[Records excerpted from a collection]
'''
(** X15. [Execute] fails only when a write fails. It then stops at that
    write: the pieces before it were all accepted, the writer is left as
    the failed write left it, nothing is written afterwards, and the error
    returned is the one of the writer wrapped with a message that prints
    the function with its defaults filled in, not as the caller gave it. *)
Theorem X15_Execute_stops_at_the_first_failed_write
    (S : Type) (Write : S -> string -> option error * S)
    (f : Function) (s s' : S) (e : error) :
  Execute S Write f s = (Some e, s') ->
  exists done c rest s0 e0,
    chunks_of (defaults f) functionTmpl = done ++ c :: rest /\
    write_all S Write done s = (None, s0) /\
    Write s0 c = (Some e0, s') /\
    e = Wrapf e0 ("failed to Execute with Function " ++ fmt_plus_v (defaults f)).
Proof.
  unfold Execute, fnTmpl_Execute.
  destruct (write_all S Write (chunks_of (defaults f) functionTmpl) s)
    as [[e0|] s1] eqn:E; [|discriminate].
  intros H. inversion H; subst.
  destruct (write_all_fails _ _ _ _ _ _ E) as [done [c [rest [s0 [HC [HD HW]]]]]].
  exists done, c, rest, s0, e0. auto.
Qed.

End CodegenFacts.

(** ** The further properties on the concrete account *)

Module MoreRuns.

Import Demo MoreDemo.

Lemma X1_witness :
  first_unsupported (provider (Ctx:=unit) account) (Include unsupported)
    = Some "type-X"%string /\
  Import tt (provider account) (Some config_writer) (Some state_writer)
    unsupported start =
    (Some (Wrapf ErrProviderResourceNotSupported
             ("type " ++ "type-X" ++ " on Include filter")), start, []).
Proof.
  assert (H : first_unsupported (provider (Ctx:=unit) account) (Include unsupported)
              = Some "type-X"%string) by reflexivity.
  split; [exact H|].
  exact (proj1 (X1_validation_reports_the_first_unsupported_entry
                  tt (provider account) (Some config_writer) (Some state_writer)
                  unsupported start "type-X") H).
Defined.

Lemma X5_witness :
  IsExcluded no_filter "type-A" = false /\
  import_type tt (provider account) None None no_filter start_logger "type-A" start
    = (Next (logger_of (fst (fst type_A_iteration))), snd (fst type_A_iteration),
       snd type_A_iteration) /\
  outs (snd type_A_iteration)
    = [progress_line "type-A" 1 2; progress_line "type-A" 2 2;
       done_line "type-A" 2].
Proof.
  assert (H1 : IsExcluded no_filter "type-A" = false) by reflexivity.
  assert (H2 : import_type tt (provider account) None None no_filter start_logger
                 "type-A" start
               = (Next (logger_of (fst (fst type_A_iteration))),
                  snd (fst type_A_iteration), snd type_A_iteration))
    by (vm_compute; reflexivity).
  split; [exact H1|]. split; [exact H2|].
  exact (X5_progress_lines_count_the_fetched_resources
           tt (provider account) None None no_filter start_logger _ "type-A"
           start _ _ H1 H2).
Defined.

Lemma X9_witness :
  2 < RetryTimes /\
  all_attempts_fail 2 (Read 2 no_filter) start = true /\
  fst (Read 2 no_filter (after_attempts 2 (Read 2 no_filter) start)) = None /\
  exists rds : list (Event nat nat unit),
    List.length rds = 2 /\
    snd (import_unit (Some config_writer) (Some state_writer) no_filter
           start_logger "type-A" 2 start)
    = rds ++ EvRead 2 None
          :: serialization (Some config_writer) (Some state_writer) start_logger 2.
Proof.
  assert (H1 : 2 < RetryTimes) by (simpl; lia).
  assert (H2 : all_attempts_fail 2 (Read 2 no_filter) start = true) by reflexivity.
  assert (H3 : fst (Read 2 no_filter (after_attempts 2 (Read 2 no_filter) start))
               = None) by reflexivity.
  split; [exact H1|]. split; [exact H2|]. split; [exact H3|].
  destruct (X9_a_read_that_succeeds_in_time_is_serialized
              (Ctx:=unit) (Some config_writer) (Some state_writer) no_filter
              start_logger "type-A" 2 2 start H1 H2 H3) as [rds [HL [_ HK]]].
  exists rds. split; [exact HL|].
  destruct (HK (Next tt)
               (snd (fst ((bind (unit_HCL (Ctx:=unit) (Some config_writer)
                                   start_logger "type-A" 2)
                                (fun _ => unit_State (Some state_writer)
                                            start_logger "type-A" 2))
                           (snd (Read 2 no_filter
                                   (after_attempts 2 (Read 2 no_filter) start))))))
               (snd ((bind (unit_HCL (Ctx:=unit) (Some config_writer)
                              start_logger "type-A" 2)
                           (fun _ => unit_State (Some state_writer)
                                       start_logger "type-A" 2))
                      (snd (Read 2 no_filter
                              (after_attempts 2 (Read 2 no_filter) start))))))
    as [HE HS]; [vm_compute; reflexivity|].
  rewrite HE. cbn [snd]. now rewrite (HS eq_refl).
Defined.

Lemma X10_witness :
  0 < RetryTimes /\ read_before_serialized (snd cancelled_run).
Proof.
  assert (H : 0 < RetryTimes) by (simpl; lia).
  split; [exact H|].
  exact (X10_no_serialization_without_a_successful_read
           tt (provider account) (Some config_writer) (Some state_writer)
           two_types start H).
Defined.

Lemma X12_witness :
  Codegen.Zone instance = true /\
  snd (Codegen.Execute string Codegen.buffer_Write
         (Codegen.with_Region true instance) EmptyString)
    = snd (Codegen.Execute string Codegen.buffer_Write instance EmptyString).
Proof.
  assert (H : Codegen.Zone instance = true) by reflexivity.
  split; [exact H|].
  exact (proj1 (proj2 (CodegenFacts.X12_Zone_overrides_Region
                         string Codegen.buffer_Write instance true EmptyString H))).
Defined.

Lemma X15_witness :
  Codegen.Execute (nat * string) Codegen.bounded_Write Codegen.firewall
    (30, EmptyString)
    = (Some (Wrapf (ErrExternal "short write")
               ("failed to Execute with Function "
                  ++ Codegen.fmt_plus_v (Codegen.defaults Codegen.firewall))),
       snd short_write_run) /\
  exists done c rest,
    Codegen.chunks_of (Codegen.defaults Codegen.firewall) Codegen.functionTmpl
      = done ++ c :: rest /\
    List.length done = 2.
Proof.
  assert (H : Codegen.Execute (nat * string) Codegen.bounded_Write Codegen.firewall
                (30, EmptyString)
              = (Some (Wrapf (ErrExternal "short write")
                         ("failed to Execute with Function "
                            ++ Codegen.fmt_plus_v
                                 (Codegen.defaults Codegen.firewall))),
                 snd short_write_run)) by (vm_compute; reflexivity).
  split; [exact H|].
  destruct (CodegenFacts.X15_Execute_stops_at_the_first_failed_write
              _ _ _ _ _ _ H) as [done [c [rest [s0 [e0 [HC [HD [HW _]]]]]]]].
  exists done, c, rest. split; [exact HC|].
  destruct done as [|d0 [|d1 [|d2 done]]]; [| |reflexivity|];
    vm_compute in HC; inversion HC; subst; vm_compute in HD, HW;
    inversion HD; subst; try discriminate.
Defined.
Lemma collate_values (x y : ascii) :
  same_case x y = true -> In (collate rank (String x "") (String y "")) [-1; 0; 1].
Proof.
  intros H. apply same_case_inv in H as [_ [_ H]]. rewrite (collate_letters _ _ _ H).
  simpl. destruct (rank x <? rank y); [ left; reflexivity | ].
  destruct (rank y <? rank x); [ right; right; left | right; left ]; reflexivity.
Qed.

Lemma collate_swap (x y : ascii) :
  same_case x y = true ->
  collate rank (String y "") (String x "") = - collate rank (String x "") (String y "").
Proof.
  intros H. apply same_case_inv in H as [_ [_ H]].
  rewrite (collate_letters _ _ _ H), (collate_letters _ _ _ (eq_sym H)).
  destruct (rank x <? rank y) eqn:E1, (rank y <? rank x) eqn:E2; try reflexivity.
  apply Z.ltb_lt in E1, E2. lia.
Qed.

Lemma collate_zero (x y : ascii) :
  same_case x y = true -> collate rank (String x "") (String y "") = 0 -> x = y.
Proof.
  intros H. pose proof (same_case_inv _ _ H) as [_ [_ Hc]].
  rewrite (collate_letters _ _ _ Hc).
  destruct (rank x <? rank y) eqn:E1; [ discriminate | ].
  destruct (rank y <? rank x) eqn:E2; [ discriminate | ].
  intros _. apply rank_injective; [ exact H | ].
  apply Z.ltb_ge in E1, E2. lia.
Qed.

Lemma collate_trans (x y z : ascii) :
  same_case x y = true -> same_case y z = true ->
  collate rank (String x "") (String y "") <= 0 ->
  collate rank (String y "") (String z "") <= 0 ->
  collate rank (String x "") (String z "") <= 0.
Proof.
  intros H1 H2. apply same_case_inv in H1 as [_ [_ H1]].
  apply same_case_inv in H2 as [_ [_ H2]].
  rewrite (collate_letters _ _ _ H1), (collate_letters _ _ _ H2),
    (collate_letters _ _ _ (eq_trans H1 H2)).
  destruct (rank x <? rank y) eqn:E1, (rank y <? rank x) eqn:E2,
           (rank y <? rank z) eqn:E3, (rank z <? rank y) eqn:E4,
           (rank x <? rank z) eqn:E5, (rank z <? rank x) eqn:E6;
    try lia;
    rewrite ?Z.ltb_lt, ?Z.ltb_ge in *; lia.
Qed.
End CollationLaws.

Lemma root_rank_injective (x y : ascii) :
  same_case x y = true -> root_rank x = root_rank y -> x = y.
Proof.
  intros H. apply same_case_inv in H as [_ [_ H]]. unfold root_rank.
  rewrite !lower_char_code, H. intros E. apply code_injective.
  destruct (is_upper y); lia.
Qed.

Lemma estonian_rank_injective (x y : ascii) :
  same_case x y = true -> estonian_rank x = estonian_rank y -> x = y.
Proof.
  intros H. apply same_case_inv in H as [_ [_ H]]. unfold estonian_rank.
  rewrite !lower_char_code, H. intros E. apply code_injective.
  destruct (is_upper y);
    destruct (Z.eqb_spec (Z.of_nat (nat_of_ascii x + 32)) 122);
    destruct (Z.eqb_spec (Z.of_nat (nat_of_ascii y + 32)) 122);
    destruct (Z.eqb_spec (Z.of_nat (nat_of_ascii x)) 122);
    destruct (Z.eqb_spec (Z.of_nat (nat_of_ascii y)) 122); lia.
Qed.

(** An engine like Node.js in an English locale: the messages of V8 and
    the root collation.  The two depths stand for limits that depend on the
    size of the stack the process is given; they are of the order of the
    thousands. *)
Definition reference_engine : Engine := {|
  stack_depth := 2000;
  stringify_depth := 2000;
  wording := v8_wording;
  localeCompare := collate root_rank;
  localeCompare_values := collate_values root_rank;
  localeCompare_swap := collate_swap root_rank;
  localeCompare_zero := collate_zero root_rank root_rank_injective;
  localeCompare_trans := collate_trans root_rank
|}.

(** The same engine in a process whose default locale is Estonian. *)
Definition estonian_engine : Engine := {|
  stack_depth := 2000;
  stringify_depth := 2000;
  wording := v8_wording;
  localeCompare := collate estonian_rank;
  localeCompare_values := collate_values estonian_rank;
  localeCompare_swap := collate_swap estonian_rank;
  localeCompare_zero := collate_zero estonian_rank estonian_rank_injective;
  localeCompare_trans := collate_trans estonian_rank
|}.

(** ** The program, on an engine *)

Section Program.
Context {JS : Engine}.

(** The exception the engine throws: a [TypeError], but for the exhausted
    stack, which V8 and JavaScriptCore report as a [RangeError]. *)
Definition fault_exn (f : fault) : exn :=
  match f with
  | StackExhausted => RangeError (wording f)
  | _ => TypeError (wording f)
  end.

(** [inputData.data]: reading a property of [undefined] or [null] throws;
    primitives, arrays and objects without the key give [undefined]. *)
Definition get_data (inputData : value) : completion value :=
  match inputData with
  | VUndefined => Throws (fault_exn (ReadOfUndefined "data"))
  | VNull => Throws (fault_exn (ReadOfNull "data"))
  | VObj props =>
      match own_property "data" props with
      | Some v => Returns v
      | None => Returns VUndefined
      end
  | _ => Returns VUndefined
  end.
'''
● **Task directions**
From the first line of the records above down to the line containing "the function with", repeat each line exactly as written. Include both of those lines and add nothing.

● **Expected output**
(** X15. [Execute] fails only when a write fails. It then stops at that
    write: the pieces before it were all accepted, the writer is left as
    the failed write left it, nothing is written afterwards, and the error
    returned is the one of the writer wrapped with a message that prints
    the function with its defaults filled in, not as the caller gave it. *)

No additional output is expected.